The researchers then checked to see if a protein called beta-catenin, which had been linked to repairing fractures in previous studies, was responsible. Mice produce more of this protein as they age, which might explain the difference. To verify this link, the researchers used mice with lower levels of beta-catenin; they found that these mice were able to heal quickly, even when they were elderly. In contrast, mice that were genetically modified so that they couldn't lower their beta-catenin levels didn't get a boost from young blood. The two results taken together suggest that beta-catenin is directly involved in the old mice's response to young blood.

"Bone-healing cells don't lose their ability to heal fractures."

"Our most important finding is that as they age, bone-healing cells don't lose their ability to heal fractures the same as when they were younger," says Benjamin Alman, a stem cell biologist at the University of Toronto and a co-author of a new study published today in Nature Communications. Indeed, they can be stimulated to do just that. It might therefore be possible to "develop a drug treatment that can ‘rejuvenate’ fracture healing," he says — before adding that humans have already produced drugs that act on beta-catenin.

You probably shouldn’t get too excited about the potential for a "fast-acting bone-healing" drug, however. "It is likely that many factors" — instead of a single one — "are involved in the multi-faceted responses of aging animals," says Christopher Evans, a cell biologist at the Mayo Clinic who didn’t participate in this study. In addition, the results "suggest that the level and timing of beta-catenin signaling need to be very carefully modulated to enhance bone healing," Evans says. Doing that with drugs "could be tricky."

Doing that with drugs "could be tricky."

And any mouse study needs to be examined carefully; what works in mice doesn't always work in humans. That said, Alman thinks that this particular finding could eventually hold some benefits for our species. "Mice heal fractures the same as people, and previous data from fracture repair in mice has carried over quite well to patents, so I suspect the same is the case in our work," he says. Overall, we still have a lot to learn, Evans says — "but it is very exciting."
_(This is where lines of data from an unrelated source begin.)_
(* ===== verification/Library.v ===== *)
(** The database methods of the service library (src/dkgnode/service_library.go):
    what the services and handlers of a node call instead of the database.  Each
    sends one request to the database service and reads its response; a response
    of another shape does not cast. *)
From Stdlib Require Import ZArith.
From stdpp Require Import gmap strings.
From S2P Require Import Prelude Curve Effects Torusdb.

Section library.
Context {DC : TorusDBCodecs}.

Definition errCast : string := "could not cast in castOrUnmarshal".

(** [castOrUnmarshal] of the data of a response. *)
Definition castData {A : Type} (f : dbData -> option A) (d : dbData) : res A :=
  match f d with
  | Some a => Ok a
  | None => Err errCast
  end.

(** A request whose error is returned before its data is read. *)
Definition dbQuery {A : Type} (t : TorusLDB) (req : dbRequest) (f : dbData -> option A) : res A :=
  let r := snd (Call t req) in
  match mrError r with
  | Some e => Err e
  | None => castData f (mrData r)
  end.

(** A request that is repeated until it succeeds and ends the process when it
    does not: the database gives the same answer every time. *)
Definition dbRetry {A : Type} (t : TorusLDB) (req : dbRequest) (f : dbData -> option A) : res A :=
  match dbQuery t req f with
  | Ok a => Ok a
  | _ => Panic
  end.

(** A request that stores. *)
Definition dbStore (t : TorusLDB) (req : dbRequest) : TorusLDB * option string :=
  let '(t, r) := Call t req in (t, mrError r).

Definition asPoint (d : dbData) : option Point := match d with DataPoint P => Some P | _ => None end.
Definition asConnection (d : dbData) : option ConnectionDetails :=
  match d with DataConnection c => Some c | _ => None end.
Definition asMatrix (d : dbData) : option (list (list Point)) := match d with DataMatrix c => Some c | _ => None end.
Definition asInt (d : dbData) : option Z := match d with DataInt i => Some i | _ => None end.
Definition asBool (d : dbData) : option bool := match d with DataBool b => Some b | _ => None end.
Definition asShare (d : dbData) : option (Z * Z) := match d with DataShare s s' => Some (s, s') | _ => None end.

Definition Database_StoreNodePubKey (t : TorusLDB) (nodeAddress : list Z) (pubKey : Point) :=
  dbStore t (store_node_pub_key nodeAddress pubKey).

(** An error of the database is not returned: the key is then the zero key. *)
Definition Database_RetrieveNodePubKey (t : TorusLDB) (nodeAddress : list Z) : res Point :=
  let r := snd (Call t (retrieve_node_pub_key nodeAddress)) in
  match mrError r with
  | Some _ => Ok PointO
  | None => castData asPoint (mrData r)
  end.

Definition Database_StoreConnectionDetails (t : TorusLDB) (nodeAddress : list Z) (d : ConnectionDetails) :=
  dbStore t (store_connection_details nodeAddress d).

Definition Database_RetrieveConnectionDetails (t : TorusLDB) (nodeAddress : list Z) : res ConnectionDetails :=
  dbQuery t (retrieve_connection_details nodeAddress) asConnection.

Definition Database_StoreKeygenCommitmentMatrix (t : TorusLDB) (keyIndex : Z) (c : list (list Point)) :=
  dbStore t (store_keygen_commitment_matrix keyIndex c).

Definition Database_StorePSSCommitmentMatrix (t : TorusLDB) (keyIndex : Z) (c : list (list Point)) :=
  dbStore t (store_PSS_commitment_matrix keyIndex c).

Definition Database_StoreCompletedKeygenShare (t : TorusLDB) (keyIndex si siprime : Z) :=
  dbStore t (store_completed_keygen_share keyIndex si siprime).

Definition Database_StoreCompletedPSSShare (t : TorusLDB) (keyIndex si siprime : Z) :=
  dbStore t (store_completed_PSS_share keyIndex si siprime).

Definition Database_StorePublicKeyToIndex (t : TorusLDB) (publicKey : Point) (keyIndex : Z) :=
  dbStore t (store_public_key_to_index publicKey keyIndex).

Definition Database_RetrieveCommitmentMatrix (t : TorusLDB) (keyIndex : Z) : res (list (list Point)) :=
  dbQuery t (retrieve_commitment_matrix keyIndex) asMatrix.

Definition Database_RetrievePublicKeyToIndex (t : TorusLDB) (publicKey : Point) : res Z :=
  dbQuery t (retrieve_public_key_to_index publicKey) asInt.

Definition Database_RetrieveIndexToPublicKey (t : TorusLDB) (keyIndex : Z) : res Point :=
  dbQuery t (retrieve_index_to_public_key keyIndex) asPoint.

Definition Database_IndexToPublicKeyExists (t : TorusLDB) (keyIndex : Z) : res bool :=
  dbRetry t (index_to_public_key_exists keyIndex) asBool.

Definition Database_RetrieveCompletedShare (t : TorusLDB) (keyIndex : Z) : res (Z * Z) :=
  dbQuery t (retrieve_completed_share keyIndex) asShare.

Definition Database_GetShareCount (t : TorusLDB) : res Z := dbRetry t get_share_count asInt.

Definition Database_GetKeygenStarted (t : TorusLDB) (keygenID : string) : res bool :=
  dbRetry t (get_keygen_started keygenID) asBool.

Definition Database_SetKeygenStarted (t : TorusLDB) (keygenID : string) (started : bool) :=
  dbStore t (set_keygen_started keygenID started).

End library.
(** ** Field updates *)

Definition setLocked (e : EthereumService) (b : bool) : EthereumService :=
  mkEthereumService b (esNodePubK e) (esNodePrivK e) (esNodeAddr e) (esTmp2pConnection e) (esP2pConnection e)
    (esNodeRegisterMap e) (esCachedEpochInfo e) (esNodeList e) (esNodeIndex e) (esCurrentEpoch e)
    (esIsWhitelisted e) (esIsRegistered e).
Definition setRegisters (e : EthereumService) (m : gmap Z NodeRegister) : EthereumService :=
  mkEthereumService (esLocked e) (esNodePubK e) (esNodePrivK e) (esNodeAddr e) (esTmp2pConnection e)
    (esP2pConnection e) m (esCachedEpochInfo e) (esNodeList e) (esNodeIndex e) (esCurrentEpoch e)
    (esIsWhitelisted e) (esIsRegistered e).
Definition setCached (e : EthereumService) (m : gmap Z epochInfo) : EthereumService :=
  mkEthereumService (esLocked e) (esNodePubK e) (esNodePrivK e) (esNodeAddr e) (esTmp2pConnection e)
    (esP2pConnection e) (esNodeRegisterMap e) m (esNodeList e) (esNodeIndex e) (esCurrentEpoch e)
    (esIsWhitelisted e) (esIsRegistered e).
Definition setNodeIndex (e : EthereumService) (i : Z) : EthereumService :=
  mkEthereumService (esLocked e) (esNodePubK e) (esNodePrivK e) (esNodeAddr e) (esTmp2pConnection e)
    (esP2pConnection e) (esNodeRegisterMap e) (esCachedEpochInfo e) (esNodeList e) i (esCurrentEpoch e)
    (esIsWhitelisted e) (esIsRegistered e).
Definition setWhitelisted (e : EthereumService) : EthereumService :=
  mkEthereumService (esLocked e) (esNodePubK e) (esNodePrivK e) (esNodeAddr e) (esTmp2pConnection e)
    (esP2pConnection e) (esNodeRegisterMap e) (esCachedEpochInfo e) (esNodeList e) (esNodeIndex e)
    (esCurrentEpoch e) true (esIsRegistered e).
Definition setConnections (e : EthereumService) (tm p2p : string) : EthereumService :=
  mkEthereumService (esLocked e) (esNodePubK e) (esNodePrivK e) (esNodeAddr e) tm p2p
    (esNodeRegisterMap e) (esCachedEpochInfo e) (esNodeList e) (esNodeIndex e) (esCurrentEpoch e)
    (esIsWhitelisted e) (esIsRegistered e).
Definition setRegistered (e : EthereumService) : EthereumService :=
  mkEthereumService (esLocked e) (esNodePubK e) (esNodePrivK e) (esNodeAddr e) (esTmp2pConnection e)
    (esP2pConnection e) (esNodeRegisterMap e) (esCachedEpochInfo e) (esNodeList e) (esNodeIndex e)
    (esCurrentEpoch e) (esIsWhitelisted e) true.

(** ** Node references *)

Definition Serialize (nodeRef : NodeReference) : SerializedNodeReference :=
  mkSerializedNodeReference (default (replicate 20 0) (nrAddress nodeRef)) (default 0 (nrIndex nodeRef))
    (nrPeerID nodeRef) (default PointO (nrPublicKey nodeRef)) (nrTMP2PConnection nodeRef)
    (nrP2PConnection nodeRef).

Definition Deserialize (s : SerializedNodeReference) : NodeReference :=
  mkNodeReference (Some (srAddress s)) (Some (srIndex s)) (srPeerID s) (Some (srPublicKey s))
    (srTMP2PConnection s) (srP2PConnection s).

(** The first reference of a list with a property whose test may dereference nil. *)
Fixpoint findRef (p : NodeReference -> res bool) (l : list NodeReference) : res (option NodeReference) :=
  match l with
  | [] => Ok None
  | r :: l => b ← p r; if (b : bool) then Ok (Some r) else findRef p l
  end.

Definition hasIndex (index : Z) (r : NodeReference) : res bool :=
  i ← deref (nrIndex r); Ok (int64 i =? index).

Definition hasAddress (address : list Z) (r : NodeReference) : res bool :=
  a ← deref (nrAddress r); Ok (bool_decide (a = address)).

Definition GetNodeByIndex (nr : NodeRegister) (index : Z) : res (option NodeReference) :=
  findRef (hasIndex index) (NodeList nr).

Section ethereum.
Context {SO : Secp256k1} {TC : TorusCrypto} {TS : TorusSign} {DC : TorusDBCodecs} {LP : LibP2P}.
Context {NL : NodeListContract} {EP : EthPeers} {RR : RegisterRange}.

(** ** The register of nodes *)

(** The connections of a node: those of the contract, or, when they are hidden,
    what the node answers, or what it once answered. *)
Definition nodeConnections (t : TorusLDB) (nodeAddress : list Z) (details : contractDetails)
    : TorusLDB * res ConnectionDetails :=
  let stored t := match Database_RetrieveConnectionDetails t nodeAddress with
                  | Ok c => Ok c
                  | _ => Err "unable to get connection details for nodeAddress"
                  end in
  if negb (ctDeclaredIp details =? EmptyString)%string && (ctP2pListenAddress details =? EmptyString)%string
     || (ctTmP2PListenAddress details =? EmptyString)%string then
    match RequestConnectionDetails (ctDeclaredIp details) with
    | Ok c =>
        match Database_StoreConnectionDetails t nodeAddress c with
        | (t, None) => (t, Ok c)
        | (t, Some _) => (t, stored t)
        end
    | _ => (t, stored t)
    end
  else (t, Ok (mkConnectionDetails (ctTmP2PListenAddress details) (ctP2pListenAddress details))).

Definition GetNodeRef (t : TorusLDB) (nodeAddress : list Z) : TorusLDB * res NodeReference :=
  match contractNodeDetails nodeAddress with
  | Ok details =>
      match nodeConnections t nodeAddress details with
      | (t, Ok c) =>
          (t, peerid ← GetPeerIDFromP2pListenAddress (cdP2PConnection c);
              Ok (mkNodeReference (Some nodeAddress) (Some (ctPosition details)) peerid
                    (Some (mkPoint (ctPubKx details) (ctPubKy details)))
                    (cdTMP2PConnection c) (cdP2PConnection c)))
      | (t, Err e) => (t, Err e)
      | (t, Panic) => (t, Panic)
      end
  | Err e => (t, Err e)
  | Panic => (t, Panic)
  end.

(** The two loops of [getNodeRefsByEpoch]. *)
Fixpoint storeNodePubKeys (t : TorusLDB) (ethList : list (list Z)) : TorusLDB * res unit :=
  match ethList with
  | [] => (t, Ok tt)
  | a :: ethList =>
      match contractNodeDetails a with
      | Ok details =>
          match Database_StoreNodePubKey t a (mkPoint (ctPubKx details) (ctPubKy details)) with
          | (t, None) => storeNodePubKeys t ethList
          | (t, Some e) => (t, Err ("could not store node details with pub key " +:+ e))
          end
      | Err e => (t, Err ("could not get node details with pub key " +:+ e))
      | Panic => (t, Panic)
      end
  end.

Fixpoint collectNodeRefs (t : TorusLDB) (ethList : list (list Z)) : TorusLDB * res (list NodeReference) :=
  match ethList with
  | [] => (t, Ok [])
  | a :: ethList =>
      match GetNodeRef t a with
      | (t, Ok nodeRef) =>
          match collectNodeRefs t ethList with
          | (t, Ok l) => (t, Ok (nodeRef :: l))
          | r => r
          end
      | (t, Err e) => (t, Err ("Could not get node refs " +:+ e))
      | (t, Panic) => (t, Panic)
      end
  end.

Definition getNodeRefsByEpoch (t : TorusLDB) (epoch : Z) : TorusLDB * res (list NodeReference) :=
  match contractGetNodes epoch with
  | Ok ethList =>
      match storeNodePubKeys t ethList with
      | (t, Ok _) => collectNodeRefs t ethList
      | (t, Err e) => (t, Err e)
      | (t, Panic) => (t, Panic)
      end
  | Err e => (t, Err ("Could not get node list " +:+ e))
  | Panic => (t, Panic)
  end.

(** ** Epochs *)

Definition epochInfoZero : epochInfo := mkEpochInfo 0 0 0 0 0 0.

Definition GetEpochInfo (e : EthereumService) (epoch : Z) (skipCache : bool) : EthereumService * res epochInfo :=
  match (if skipCache then None else esCachedEpochInfo e !! epoch) with
  | Some eInfo => (e, Ok eInfo)
  | None =>
      match esNodeAddr e with
      | None => (e, Panic)
      | Some _ =>
          if epoch =? 0 then (e, Err "Epoch is invalid")
          else
            match contractGetEpochInfo epoch with
            | Ok result =>
                if eiId result =? 0 then (e, Err "Epoch has not been initialized")
                else (setCached e (<[epoch := result]> (esCachedEpochInfo e)), Ok result)
            | r => (e, r)
            end
      end
  end.

(** ** Authentication (node_auth.go) *)

Definition NodeDetailsZero : Node := NodeZero.

(** The last reference with the key. *)
Definition findKey (pk : Point) (l : list NodeReference) : res (option NodeReference) :=
  foldlM (fun found r =>
    key ← deref (nrPublicKey r); Ok (if samePoint key pk then Some r else found)) None l.

(** The details of the node that was found, when the signature is valid. *)
Definition checkSignature (foundNode : option NodeReference) (pk : Point) (sig data : list Z)
    : res (Node * option string) :=
  match foundNode with
  | None => Ok (NodeZero, Some "node doesnt exist in node register map"%string)
  | Some r =>
      if negb (VerifyPtFromRaw data pk sig) then Ok (NodeZero, Some "invalid ecdsa sig for data"%string)
      else
        i ← deref (nrIndex r);
        key ← deref (nrPublicKey r);
        Ok (mkNode (int64 i) key, None)
  end.

Definition verifyDataWithNodelist (e : EthereumService) (pk : Point) (sig data : list Z)
    : res (Node * option string) :=
  foundNode ← findKey pk ((rangeRegisters 0 (esNodeRegisterMap e)) ≫= fun r => NodeList (snd r));
  checkSignature foundNode pk sig data.

(** An epoch that is not in the register is answered with the lock held. *)
Definition verifyDataWithEpoch (e : EthereumService) (pk : Point) (sig data : list Z) (epoch : Z)
    : EthereumService * res (Node * option string) :=
  match esNodeRegisterMap e !! epoch with
  | None => (setLocked e true,
             Ok (NodeZero, Some "epoch doesnt exist in node register map, verifyDataWithEpoch"%string))
  | Some nodeRegister =>
      (e, foundNode ← findKey pk (NodeList nodeRegister); checkSignature foundNode pk sig data)
  end.

Definition selfSignData (e : EthereumService) (data : list Z) : res (list Z) :=
  k ← deref (esNodePrivK e); Ok (SignDataRaw data k).

(** ** The service *)

Inductive ethRequest :=
  | get_current_epoch
  | get_previous_epoch
  | get_next_epoch
  | get_epoch_info (epoch : Z) (skipCache : bool)
  | get_self_index
  | get_self_private_key
  | get_self_public_key
  | get_self_address
  | set_self_index (index : Z)
  | self_sign_data (data : list Z)
  | await_complete_node_list (epoch : Z)
  | get_node_list (epoch : Z)
  | get_node_details_by_address (address : list Z)
  | get_node_details_by_epoch_and_index (epoch index : Z)
  | await_nodes_connected (epoch : Z)
  | get_PSS_status (oldEpoch newEpoch : Z)
  | verify_data_with_nodelist (pk : Point) (sig data : list Z)
  | verify_data_with_epoch (pk : Point) (sig data : list Z) (epoch : Z)
  | start_PSS_monitor
  | get_tm_p2p_connection
  | get_p2p_connection
  | validate_epoch_pub_key (address : list Z) (pubK : Point).

Inductive ethData :=
  | EthNil
  | EthInt (i : Z)
  | EthBool (b : bool)
  | EthString (s : string)
  | EthBytes (b : list Z)
  | EthPoint (P : Point)
  | EthEpoch (i : epochInfo)
  | EthNode (n : Node)
  | EthRef (r : SerializedNodeReference)
  | EthRefs (l : list SerializedNodeReference).

(** A response carries data and an error; a call may have to poll, or to wait for
    the lock. *)
Inductive ethResponse :=
  | Responds (data : ethData) (error : option string)
  | Polls.

(** The router turns a panic into an error without data. *)
Definition ethRes {A} (m : res A) (f : A -> ethData) : ethResponse :=
  match m with
  | Ok a => Responds (f a) None
  | Err e => Responds EthNil (Some e)
  | Panic => Responds EthNil (Some "panic"%string)
  end.

Definition ethBoth (m : res (Node * option string)) : ethResponse :=
  match m with
  | Ok (n, e) => Responds (EthNode n) e
  | Err e => Responds EthNil (Some e)
  | Panic => Responds EthNil (Some "panic"%string)
  end.

Definition orErr {A} (o : option A) (e : string) : res A :=
  match o with Some a => Ok a | None => Err e end.

Definition locking (e : EthereumService) (k : EthereumService * ethResponse) : EthereumService * ethResponse :=
  if esLocked e then (e, Polls) else k.

Definition epochField (e : EthereumService) (f : epochInfo -> Z) : EthereumService * ethResponse :=
  let '(e, r) := GetEpochInfo e (esCurrentEpoch e) false in
  (e, ethRes r (fun i => EthInt (int64 (f i)))).

(** The list is complete when it has as many nodes as the epoch. *)
Definition awaitComplete (e : EthereumService) (epoch : Z) : EthereumService * ethResponse :=
  if negb (esNodeList e) then (e, Responds EthNil (Some "nodelist contract is undefined"%string))
  else
    match esNodeRegisterMap e !! epoch with
    | None => (e, Polls)
    | Some register =>
        match GetEpochInfo e epoch true with
        | (e, Ok i) =>
            if eiN i =? Z.of_nat (length (NodeList register))
            then (e, Responds (EthRefs (Serialize <$> NodeList register)) None)
            else (e, Polls)
        | (e, Err _) => (e, Polls)
        | (e, Panic) => (e, Responds EthNil (Some "panic"%string))
        end
    end.

Definition nodeConnected (e : EthereumService) (epoch : Z) : bool :=
  match esNodeRegisterMap e !! epoch with
  | Some register => negb (Nat.eqb (length (NodeList register)) 0)
  | None => false
  end.

Definition validateEpochPubKey (t : TorusLDB) (address : list Z) (pubK : Point) : ethResponse :=
  match Database_RetrieveNodePubKey t address with
  | Ok pubKey =>
      if samePoint pubKey pubK then Responds (EthBool true) None
      else Responds EthNil (Some "incorrect pubkey"%string)
  | Err e => Responds (EthBool false) (Some e)
  | Panic => Responds EthNil (Some "panic"%string)
  end.
(* ===== verification/EthereumProps.v ===== *)
(** The register of nodes over every history of the Ethereum service: which
    references it holds, which signatures it accepts, and what happens to the
    service's lock. *)
From Stdlib Require Import ZArith.
From stdpp Require Import gmap strings.
From S2P Require Import Prelude BigInt Field Curve Pvss Ids Effects Dealer Torusdb TorusdbSpec Library P2p.
From S2P Require Import Ethereum EthereumLibrary.

(** A reference survives the event bus when its pointers are set. *)
Lemma Deserialize_Serialize r :
  is_Some (nrAddress r) -> is_Some (nrIndex r) -> is_Some (nrPublicKey r) -> Deserialize (Serialize r) = r.
Proof. destruct r; simpl. by intros [? ->] [? ->] [? ->]. Qed.

Section props.
Context {SO : Secp256k1} {TC : TorusCrypto} {TS : TorusSign} {DC : TorusDBCodecs} {LP : LibP2P}.
Context {RR : RegisterRange} {EC : EthConfig}.

(** ** Histories *)

Inductive ethEvent :=
  | Requested (req : ethRequest)
  | WhitelistTick
  | RegisterTick
  | PreviousTick
  | CurrentTick
  | NextTick.

(** What the outside is when an event happens. *)
Record outside := mkOutside {
  outContract : NodeListContract;
  outPeers : EthPeers;
  outClient : EthClient;
  outDB : TorusLDB;
}.

Definition ethStep (o : outside) (e : EthereumService) (ev : ethEvent) : EthereumService :=
  let '(mkOutside NL EP EL t) := o in
  match ev with
  | Requested req => fst (EthereumService_Call t e req)
  | WhitelistTick => fst (whitelistMonitor e)
  | RegisterTick => fst (fst (registerNode e))
  | PreviousTick => snd (fst (previousNodesMonitor t e))
  | CurrentTick => snd (fst (currentNodesMonitor t e))
  | NextTick => snd (fst (nextNodesMonitor t e))
  end.

Inductive ethReach (privKey : Z) (address : list Z) (initEpoch : Z) : EthereumService -> Prop :=
  | ethStart : ethReach privKey address initEpoch (EthereumService_OnStart privKey address initEpoch)
  | ethNext e o ev : ethReach privKey address initEpoch e -> ethReach privKey address initEpoch (ethStep o e ev).

(** ** The references of the register *)

(** A reference has an address, an index and a key, and the peer id that its
    connection names. *)
Definition refOk (r : NodeReference) : Prop :=
  is_Some (nrAddress r) /\ is_Some (nrIndex r) /\ is_Some (nrPublicKey r) /\
  GetPeerIDFromP2pListenAddress (nrP2PConnection r) = Ok (nrPeerID r).

Definition registersOk (e : EthereumService) : Prop :=
  forall epoch reg, esNodeRegisterMap e !! epoch = Some reg -> Forall refOk (NodeList reg).

Lemma GetNodeRef_ok {NL : NodeListContract} {EP : EthPeers} t a t' r :
  GetNodeRef t a = (t', Ok r) ->
  refOk r /\ nrAddress r = Some a /\
  exists d, contractNodeDetails a = Ok d /\ nrIndex r = Some (ctPosition d)
    /\ nrPublicKey r = Some (mkPoint (ctPubKx d) (ctPubKy d)).
Proof.
  unfold GetNodeRef. destruct (contractNodeDetails a) as [d| |]; [|done..].
  destruct (nodeConnections t a d) as [t1 [c| |]]; [|done..]. intros E. injection E as <- E.
  apply bind_Ok in E as (pid & Hp & E). injection E as <-.
  split; [|split; [done|by exists d]]. unfold refOk; simpl. eauto.
Qed.

Lemma collectNodeRefs_ok {NL : NodeListContract} {EP : EthPeers} l : forall t t' refs,
  collectNodeRefs t l = (t', Ok refs) ->
  Forall refOk refs /\
  Forall2 (fun a r => nrAddress r = Some a /\
    exists d, contractNodeDetails a = Ok d /\ nrIndex r = Some (ctPosition d)
      /\ nrPublicKey r = Some (mkPoint (ctPubKx d) (ctPubKy d))) l refs.
Proof.
  induction l as [|a l IH]; intros t t' refs; simpl.
  - intros E. injection E as <- <-. by split; constructor.
  - destruct (GetNodeRef t a) as [t1 [r| |]] eqn:Er; [|done..].
    destruct (collectNodeRefs t1 l) as [t2 [rs| |]] eqn:El; [|done..].
    intros E. injection E as <- <-. apply GetNodeRef_ok in Er as (? & ? & ?).
    destruct (IH _ _ _ El). split; constructor; auto.
Qed.

(** The list is the contract's, in its order. *)
Lemma getNodeRefsByEpoch_ok {NL : NodeListContract} {EP : EthPeers} t epoch t' refs :
  getNodeRefsByEpoch t epoch = (t', Ok refs) ->
  Forall refOk refs /\
  exists l, contractGetNodes epoch = Ok l /\
  Forall2 (fun a r => nrAddress r = Some a /\
    exists d, contractNodeDetails a = Ok d /\ nrIndex r = Some (ctPosition d)
      /\ nrPublicKey r = Some (mkPoint (ctPubKx d) (ctPubKy d))) l refs.
Proof.
  unfold getNodeRefsByEpoch. destruct (contractGetNodes epoch) as [l| |]; [|done..].
  destruct (storeNodePubKeys t l) as [t1 [[]| |]]; [|done..].
  intros [? ?]%collectNodeRefs_ok. eauto.
Qed.

(** Reading an epoch does not touch the register. *)
Lemma GetEpochInfo_registers {NL : NodeListContract} e epoch b :
  esNodeRegisterMap (fst (GetEpochInfo e epoch b)) = esNodeRegisterMap e.
Proof.
  unfold GetEpochInfo. destruct (if b then None else _); [done|].
  destruct (esNodeAddr e); [|done]. destruct (epoch =? 0); [done|].
  destruct (contractGetEpochInfo epoch) as [i| |]; [|done..]. by destruct (eiId i =? 0).
Qed.
(* ===== verification/ServiceLibrary.v ===== *)
(** The methods of the service library (src/dkgnode/service_library.go) for the caches, the
    verifiers of user identities, the P2P service and the protocol services, with the
    requests of the first two services (src/dkgnode/cache.go and verifier.go), and the
    theorem that the streams of a protocol reach the one handler that was set for it.

    What routing a request adds (Services) is an argument of the methods that change the
    event bus, and left out elsewhere. *)
From Stdlib Require Import ZArith.
From stdpp Require Import gmap strings.
From S2P Require Import Prelude BigInt Field Curve Pvss Ecdsa Ids Effects EventBus Dealer GoTime Auth Cache P2p Torusdb Library Bft.
From S2P Require Import Ethereum EthereumLibrary Transport Keygen KeygenService PssTypes Pss PssService Mapping MappingService.

(** ** How a method answers *)

(** A service that panics answers with the error its panic is recovered as, when the
    process is still there. *)
Definition panicAnswer {B} (recovered : option string) : answer B :=
  match recovered with Some e => Failed e | None => Died end.

(** A method that returns the error of the response, and then that of the cast. *)
Definition replyQuery {A B} (recovered : option string) (cast : A -> option B) (r : res A) : answer B :=
  match r with
  | Ok d => match cast d with Some b => Got b | None => Failed errCast end
  | Err e => Failed e
  | Panic => panicAnswer recovered
  end.

(** A method that repeats its request, which is answered alike every time, and ends the
    process when it has no answer. *)
Definition replyRetry {A B} (recovered : option string) (cast : A -> option B) (r : res A) : answer B :=
  match replyQuery recovered cast r with
  | Failed _ => Died
  | a => a
  end.

(** A method that ends the process on an error, but only logs a cast that fails. *)
Definition replyFatal {A B} (recovered : option string) (zero : B) (cast : A -> option B) (r : res A) : answer B :=
  match replyQuery recovered Some r with
  | Got d => Got (default zero (cast d))
  | Failed _ => Died
  | Died => Died
  | Blocks => Blocks
  end.

(** A method whose failures are only logged. *)
Definition replyLogged {A B} (recovered : option string) (zero : B) (cast : A -> option B) (r : res A) : answer B :=
  match replyQuery recovered cast r with
  | Failed _ => Got zero
  | a => a
  end.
Alman and his team now hope to clearly identify the elements — the specific blood cell and the accompanying proteins — that are responsible for the bone-healing rejuvenation process in mice. "We already have some promising leads," he says. The researchers also want to test drugs that can alter beta-catenin levels in animals soon.

The study fits well with the emerging idea that the blood of younger animals can rejuvenate the tissues of old ones, Evans says. Indeed, the idea that the blood of younger individuals contains the ingredients for faster tissue repair isn’t new, but applying this technique to bone repair will certainly help extend this idea's reach. "This work shows the importance of blood cells in fracture repair," Alman says. "If we could reverse this, we would prevent complications of fractures in older patients."